Estaba afuera del cuarto que arrendaba y no sabía
qué hacer. Faltaban tres días para que venciera el último pago y yo estaba ahí,
simplemente, sin que se me ocurriera de dónde obtener dinero. Había oscurecido
hacía poco y yo seguía inmóvil, sentado junto a un árbol medio seco que era lo
único que había en aquel sitio, además del cuarto.
Fue durante aquel momento que observé a un hombre saltando
la muralla. Nervioso, se acercó hasta mi cuarto, que estaba a oscuras y comprobó
por la única ventana que no había nadie dentro. Luego, sin darse cuenta que yo
estaba a unos metros, mirando todo, forzó mínimamente la puerta, se descolgó el
bolso que llevaba, y entró a mi cuarto.
Debo confesar que me dio risa verlo entrar. Pensar
en las expectativas que tenía y en la decepción que se iba a llevar. Y es que
era la primera vez que podía celebrar el no tener nada. Apenas un colchón,
sobre el piso, y no podría llevárselo. Incluso la poca ropa que me quedaba la
había sacado en una bolsa, para llevarla a una lavandería en la que me quedaba
un último cupón de descuento. Por lo mismo, haciendo cuentas minuciosas de lo
que tenía dentro, podía nombrar el colchón, las sábanas, un hervidor y una
taza. Determiné, por lo mismo, que eso no era suficiente como para ponerme de
pie e ir a encararlo, así que me quedé donde estaba, sin más.
El tipo usaba una linterna y parecía buscar algo. A
ratos veía el haz de luz pasar por la ventana y desplazarse hacia otro sitio.
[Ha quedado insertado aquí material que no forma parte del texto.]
(** ** The lines recalled *)

Definition blank (line : rstring) : bool := match trim line with [] => true | _ => false end.
(** Neither blank lines nor the same line twice in a row, and no more than the limit. *)
Definition history_ok (h : list rstring) : Prop :=
  length h ≤ PROMPT_HISTORY_LIMIT ∧ Forall (λ line, blank line = false) h
  ∧ ∀ i a b, h !! i = Some a → h !! S i = Some b → a ≠ b.
Lemma record_history_ok line h : history_ok h → history_ok (record_history line h).
Proof.
  intros (Hlen & Hb & Hn). unfold record_history. fold (blank line).
  destruct (blank line) eqn:Hbl; [done|]. cbn [orb].
  assert (∀ n h, Forall (λ line, blank line = false) h →
    (∀ i a b, h !! i = Some a → h !! S i = Some b → a ≠ b) → n = length h - PROMPT_HISTORY_LIMIT →
    history_ok (drop n h)) as Hdrop.
  { intros n h' Hb' Hn' ->. split_and!; [rewrite length_drop; lia|by apply Forall_drop|].
    intros i a b. rewrite !lookup_drop, Nat.add_succ_r. apply Hn'. }
  destruct (last h) as [newest|] eqn:Hl; [case_bool_decide as Hd; [done|]|]; (apply Hdrop; [|..|done]).
  1,3: apply Forall_app; split; [done|by constructor].
  - intros i a b Ha Hb'. apply lookup_app_Some in Hb' as [Hb'|[Hge Hb']].
    + eapply Hn; [|exact Hb']. rewrite lookup_app_l in Ha; [done|]. apply lookup_lt_Some in Hb'. lia.
    + apply list_lookup_singleton_Some in Hb' as [Hz ->]. rewrite lookup_app_l in Ha by lia.
      rewrite last_lookup in Hl. replace (pred (length h)) with i in Hl by lia. congruence.
  - apply last_None in Hl as ->. intros i a b Ha Hb'. destruct i; done.
Qed.

(** ** The client's keys *)

Definition client_ok (c : PromptClient) : Prop :=
  history_ok (pc_history c) ∧ ∀ p, pc_prompt c = Some p → prompt_ok (pc_history c) p.
Lemma opened_ok label initial template mode (vi : bool) h :
  prompt_ok h (let p := CommandPrompt_new label initial template mode in if vi then with_vi_keys p else p).
Proof. destruct vi; split; done. Qed.

Lemma handle_prompt_key_ok is_alphanumeric quote key c :
  client_ok c → ∃ c' run, handle_prompt_key is_alphanumeric quote key c = Ok (c', run) ∧ client_ok c'.
Proof.
  intros [Hh Hc]. unfold handle_prompt_key. destruct (pc_prompt c) as [p|] eqn:Hp.
  2: { eexists _, _. split; [done|]. by split. }
  destruct (vi_key_ok is_alphanumeric (pc_history c) p key (Hc p eq_refl)) as (taken & p' & -> & Hp').
  cbn [mbind outcome_bind].
  assert (client_ok (mkPromptClient (Some p') (pc_history c) (pc_mode c))) as Hshow by (split; [done|by intros ? [= <-]]).
  assert (∀ m, client_ok (mkPromptClient None (pc_history c) m)) as Hgone by done.
  destruct taken; [by eexists _, _|].
  destruct (edit_key_ok (pc_history c) p' key Hp') as (q & Hq & Hqok).
  assert (client_ok (mkPromptClient (Some q) (pc_history c) (pc_mode c))) as Hedit by (split; [done|by intros ? [= <-]]).
  destruct key; rewrite ?Hq; try (by eexists _, _).
  - eexists _, _. split; [reflexivity|]. split; [|done]. cbn. destruct (cp_template p'); [done|].
    by apply record_history_ok.
  - destruct (_ || _); by eexists _, _.
Qed.

(** A prompt opened, or a key typed while prompts have the keys. *)
Inductive PromptEvent : Type :=
  | PeOpen (label initial : rstring) (template : option rstring) (return_mode : rstring) (vi : bool)
  | PeKey (key : KeyEvent).
Definition prompt_step (is_alphanumeric : N → bool) (quote : rstring → rstring) (e : PromptEvent)
    (c : PromptClient) : outcome (PromptClient * option rstring) :=
  match e with
  | PeOpen label initial template return_mode vi =>
      let p := CommandPrompt_new label initial template return_mode in
      Ok (mkPromptClient (Some (if vi then with_vi_keys p else p)) (pc_history c) (lit "prompt"), None)
  | PeKey key => handle_prompt_key is_alphanumeric quote key c
  end.
(** The client after the events, and the lines run. *)
Fixpoint prompt_run (is_alphanumeric : N → bool) (quote : rstring → rstring) (es : list PromptEvent)
    (c : PromptClient) : outcome (PromptClient * list rstring) :=
  match es with
  | [] => Ok (c, [])
  | e :: es =>
      '(c, line) ← prompt_step is_alphanumeric quote e c;
      '(c, lines) ← prompt_run is_alphanumeric quote es c;
      Ok (c, match line with Some l => l :: lines | None => lines end)
  end.

(** C29: whatever prompts are opened and whatever keys are typed into them, with the keys of
    Emacs or of vi, nothing is read or cut outside of the line: the cursor stays in it, the
    line recalled is one of those remembered, and of these there are at most the limit, none
    blank and none twice in a row. *)
Theorem prompts_keep_to_the_line is_alphanumeric quote es mode :
  ∃ c lines, prompt_run is_alphanumeric quote es (mkPromptClient None [] mode) = Ok (c, lines) ∧ client_ok c.
Proof.
  assert (client_ok (mkPromptClient None [] mode)) as Hok.
  { split; [split_and!; [cbn; unfold PROMPT_HISTORY_LIMIT; lia|constructor|by intros [] ? ?]|done]. }
  revert Hok. generalize (mkPromptClient None [] mode) as c.
  induction es as [|e es IH]; intros c Hok; [by eexists _, _|]. cbn [prompt_run].
  assert (∃ c' run, prompt_step is_alphanumeric quote e c = Ok (c', run) ∧ client_ok c')
    as (c' & run & -> & Hok').
  { destruct e as [label initial template m vi|key]; cbn [prompt_step]; [|by apply handle_prompt_key_ok].
    eexists _, _. split; [done|]. destruct Hok as [Hh _]. split; [done|]. intros ? [= <-]. apply opened_ok. }
  cbn [mbind outcome_bind]. destruct (IH c' Hok') as (c2 & lines & -> & Hok2). by eexists _, _.
Qed.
Unos cinco minutos después el tipo salió del cuarto. Lo vi subirse nuevamente a
la muralla y alejarse del lugar.
Pasado un rato entré nuevamente a mi cuarto. Fui a
encender la luz, pero ya no había ampolleta. Intenté revisar a tientas, pero lo
poquito que tenía estaba ahí. Mi hervidor y la taza, me refiero. Para festejar
puse agua a hervir y saqué uno de los sobrecitos de café que traía en los
bolsillos. Me senté sobre el colchón a pensar en lo que haría al día siguiente
y no se me ocurría nada. En ese entonces, recuerdo, me ponía a contar cuando
esto ocurría. O decir secuencias de números, más bien, pues lo cierto es que no
contaba propiamente nada. No sabría decir hasta qué numero llegué, pero sé que
ya comenzaba a amanecer cuando me dormí, finalmente.
Tres días después me fui de aquel lugar. Tuve que
reponer la ampolleta, de hecho, con el último dinero que me quedaba. Maldije entonces al ladrón, recuerdo, pues con eso pensaba comprar un par de panes, antes de tomar una decisión más definitiva.
Han pasado veinte años desde aquello y extrañamente, he llegado a sentirme
agradecido de ese ladrón.
Y es que tarde, tal vez, comprendí su gesto.